*What needs to be done*: Below are some entries. Reproduce them word for word.

*Stored data entries*:
-------------------------
(** A request text: it parses back to an object that says what the intent asks. *)
Definition written (intent : OrderIntent) (r : outcome string) : Prop :=
  ∃ text request, r = Ok text ∧ nj_parse text = Ok request ∧ says request intent.

Lemma written_dump intent j :
  plain j → says j intent → written intent (nj_dump j).
Proof.
  intros Hp Hs. destruct (nj_roundtrip j Hp) as (text & Hd & Hparse). by exists text, j.
Qed.

Lemma place_written intent :
  encodable intent → writable intent → oi_action intent = OmsAction_kPlace →
  written intent (build_place_request intent).
Proof.
  intros (Hc & Hm & _ & _ & Hq & Hp) [_ Hw] Ha. rewrite Ha in Hw.
  destruct Hw as (Hcid & Hmkt & Hqty & Hside & [p Hpr]).
  unfold build_place_request. rewrite Hpr. rewrite decide_False by (intros [?|[?|[?|?]]]; (done || lia)).
  specialize (Hp p Hpr). apply written_dump; [by plain_list|].
  unfold says. rewrite Ha. unfold try_get_side, try_get_price.
  split_and!; try (apply field_string; [distinct_keys|rewrite ?Ha; field_in_list; fail]).
  - apply nj_object_is.
  - rewrite (field_string _ "side" (side_to_string (oi_side intent)));
      [by apply side_roundtrip|distinct_keys|field_in_list].
  - apply field_int; [distinct_keys|done|field_in_list].
  - rewrite Hpr. apply field_int; [distinct_keys|done|field_in_list].
Qed.

(** Reading a base field through the optional target ids. *)
Lemma targets_string j fields k s :
  nj_find j k = nj_find (nj_object fields) k →
  NoDup fields.*1 → (k, nj_of_string s) ∈ fields → try_get_string j k = Some s.
Proof. intros Hj Hnd Hin. unfold try_get_string. rewrite Hj. by apply (field_string fields). Qed.

Lemma targets_int j fields k z :
  nj_find j k = nj_find (nj_object fields) k →
  NoDup fields.*1 → in_s64 z → (k, nj_of_int z) ∈ fields → try_get_qty j k = Some z.
Proof. intros Hj Hnd Hz Hin. unfold try_get_qty. rewrite Hj. by apply (field_int fields). Qed.

Lemma targets_none j fields k :
  nj_find j k = nj_find (nj_object fields) k → k ∉ fields.*1 → try_get_string j k = None.
Proof. intros Hj Hin. unfold try_get_string. by rewrite Hj, nj_find_object_none. Qed.

Ltac read_target Hf Ha :=
  first [eapply targets_string; [by apply Hf|distinct_keys|rewrite ?Ha; field_in_list; fail]
        |eapply targets_int; [by apply Hf|distinct_keys|done|field_in_list; fail]
        |eapply targets_none; [by apply Hf|apply (bool_decide_unpack _); vm_compute; exact I]].

Lemma cancel_written intent :
  encodable intent → writable intent → oi_action intent = OmsAction_kCancel →
  written intent (build_cancel_request intent).
Proof.
  intros Henc [_ Hw] Ha. rewrite Ha in Hw. unfold build_cancel_request.
  rewrite decide_False by (unfold is_Some in Hw; naive_solver).
  pose proof Henc as (Hc & _). cbv zeta. rewrite Ha.
  match goal with |- written _ (nj_dump (set_optional (set_optional (nj_object ?l) _ _) _ _)) =>
    destruct (with_targets_spec l intent) as (Hp & Ho & Hf & Ht1 & Ht2) end;
    [done|by plain_list|apply (bool_decide_unpack _); vm_compute; exact I..|].
  apply written_dump; [done|]. unfold says. rewrite Ha.
  split_and!; [done|..|done|done]; read_target Hf Ha.
Qed.

Lemma replace_written intent :
  encodable intent → writable intent → oi_action intent = OmsAction_kReplace →
  written intent (build_replace_request intent).
Proof.
  intros Henc [_ Hw] Ha. rewrite Ha in Hw. destruct Hw as (Htgt & Hcid & Hqty & [p Hpr]).
  unfold build_replace_request. rewrite decide_False by (unfold is_Some in Htgt; naive_solver).
  rewrite Hpr, decide_False by (intros [?|?]; (done || lia)).
  pose proof Henc as (Hc & _ & _ & _ & Hq & Hp). specialize (Hp p Hpr). cbv zeta. rewrite Ha.
  match goal with |- written _ (nj_dump (set_optional (set_optional (nj_object ?l) _ _) _ _)) =>
    destruct (with_targets_spec l intent) as (Hpl & Ho & Hf & Ht1 & Ht2) end;
    [done|by plain_list|apply (bool_decide_unpack _); vm_compute; exact I..|].
  apply written_dump; [done|]. unfold says, try_get_price. rewrite Ha, Hpr.
  split_and!; [done|..|done|done]; read_target Hf Ha.
Qed.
-------------------------
*Result below*:
(** A request text: it parses back to an object that says what the intent asks. *)
Definition written (intent : OrderIntent) (r : outcome string) : Prop :=
  ∃ text request, r = Ok text ∧ nj_parse text = Ok request ∧ says request intent.

Lemma written_dump intent j :
  plain j → says j intent → written intent (nj_dump j).
Proof.
  intros Hp Hs. destruct (nj_roundtrip j Hp) as (text & Hd & Hparse). by exists text, j.
Qed.

Lemma place_written intent :
  encodable intent → writable intent → oi_action intent = OmsAction_kPlace →
  written intent (build_place_request intent).
Proof.
  intros (Hc & Hm & _ & _ & Hq & Hp) [_ Hw] Ha. rewrite Ha in Hw.
  destruct Hw as (Hcid & Hmkt & Hqty & Hside & [p Hpr]).
  unfold build_place_request. rewrite Hpr. rewrite decide_False by (intros [?|[?|[?|?]]]; (done || lia)).
  specialize (Hp p Hpr). apply written_dump; [by plain_list|].
  unfold says. rewrite Ha. unfold try_get_side, try_get_price.
  split_and!; try (apply field_string; [distinct_keys|rewrite ?Ha; field_in_list; fail]).
  - apply nj_object_is.
  - rewrite (field_string _ "side" (side_to_string (oi_side intent)));
      [by apply side_roundtrip|distinct_keys|field_in_list].
  - apply field_int; [distinct_keys|done|field_in_list].
  - rewrite Hpr. apply field_int; [distinct_keys|done|field_in_list].
Qed.

(** Reading a base field through the optional target ids. *)
Lemma targets_string j fields k s :
  nj_find j k = nj_find (nj_object fields) k →
  NoDup fields.*1 → (k, nj_of_string s) ∈ fields → try_get_string j k = Some s.
Proof. intros Hj Hnd Hin. unfold try_get_string. rewrite Hj. by apply (field_string fields). Qed.

Lemma targets_int j fields k z :
  nj_find j k = nj_find (nj_object fields) k →
  NoDup fields.*1 → in_s64 z → (k, nj_of_int z) ∈ fields → try_get_qty j k = Some z.
Proof. intros Hj Hnd Hz Hin. unfold try_get_qty. rewrite Hj. by apply (field_int fields). Qed.

Lemma targets_none j fields k :
  nj_find j k = nj_find (nj_object fields) k → k ∉ fields.*1 → try_get_string j k = None.
Proof. intros Hj Hin. unfold try_get_string. by rewrite Hj, nj_find_object_none. Qed.

Ltac read_target Hf Ha :=
  first [eapply targets_string; [by apply Hf|distinct_keys|rewrite ?Ha; field_in_list; fail]
        |eapply targets_int; [by apply Hf|distinct_keys|done|field_in_list; fail]
        |eapply targets_none; [by apply Hf|apply (bool_decide_unpack _); vm_compute; exact I]].

Lemma cancel_written intent :
  encodable intent → writable intent → oi_action intent = OmsAction_kCancel →
  written intent (build_cancel_request intent).
Proof.
  intros Henc [_ Hw] Ha. rewrite Ha in Hw. unfold build_cancel_request.
  rewrite decide_False by (unfold is_Some in Hw; naive_solver).
  pose proof Henc as (Hc & _). cbv zeta. rewrite Ha.
  match goal with |- written _ (nj_dump (set_optional (set_optional (nj_object ?l) _ _) _ _)) =>
    destruct (with_targets_spec l intent) as (Hp & Ho & Hf & Ht1 & Ht2) end;
    [done|by plain_list|apply (bool_decide_unpack _); vm_compute; exact I..|].
  apply written_dump; [done|]. unfold says. rewrite Ha.
  split_and!; [done|..|done|done]; read_target Hf Ha.
Qed.

Lemma replace_written intent :
  encodable intent → writable intent → oi_action intent = OmsAction_kReplace →
  written intent (build_replace_request intent).
Proof.
  intros Henc [_ Hw] Ha. rewrite Ha in Hw. destruct Hw as (Htgt & Hcid & Hqty & [p Hpr]).
  unfold build_replace_request. rewrite decide_False by (unfold is_Some in Htgt; naive_solver).
  rewrite Hpr, decide_False by (intros [?|?]; (done || lia)).
  pose proof Henc as (Hc & _ & _ & _ & Hq & Hp). specialize (Hp p Hpr). cbv zeta. rewrite Ha.
  match goal with |- written _ (nj_dump (set_optional (set_optional (nj_object ?l) _ _) _ _)) =>
    destruct (with_targets_spec l intent) as (Hpl & Ho & Hf & Ht1 & Ht2) end;
    [done|by plain_list|apply (bool_decide_unpack _); vm_compute; exact I..|].
  apply written_dump; [done|]. unfold says, try_get_price. rewrite Ha, Hpr.
  split_and!; [done|..|done|done]; read_target Hf Ha.
Qed.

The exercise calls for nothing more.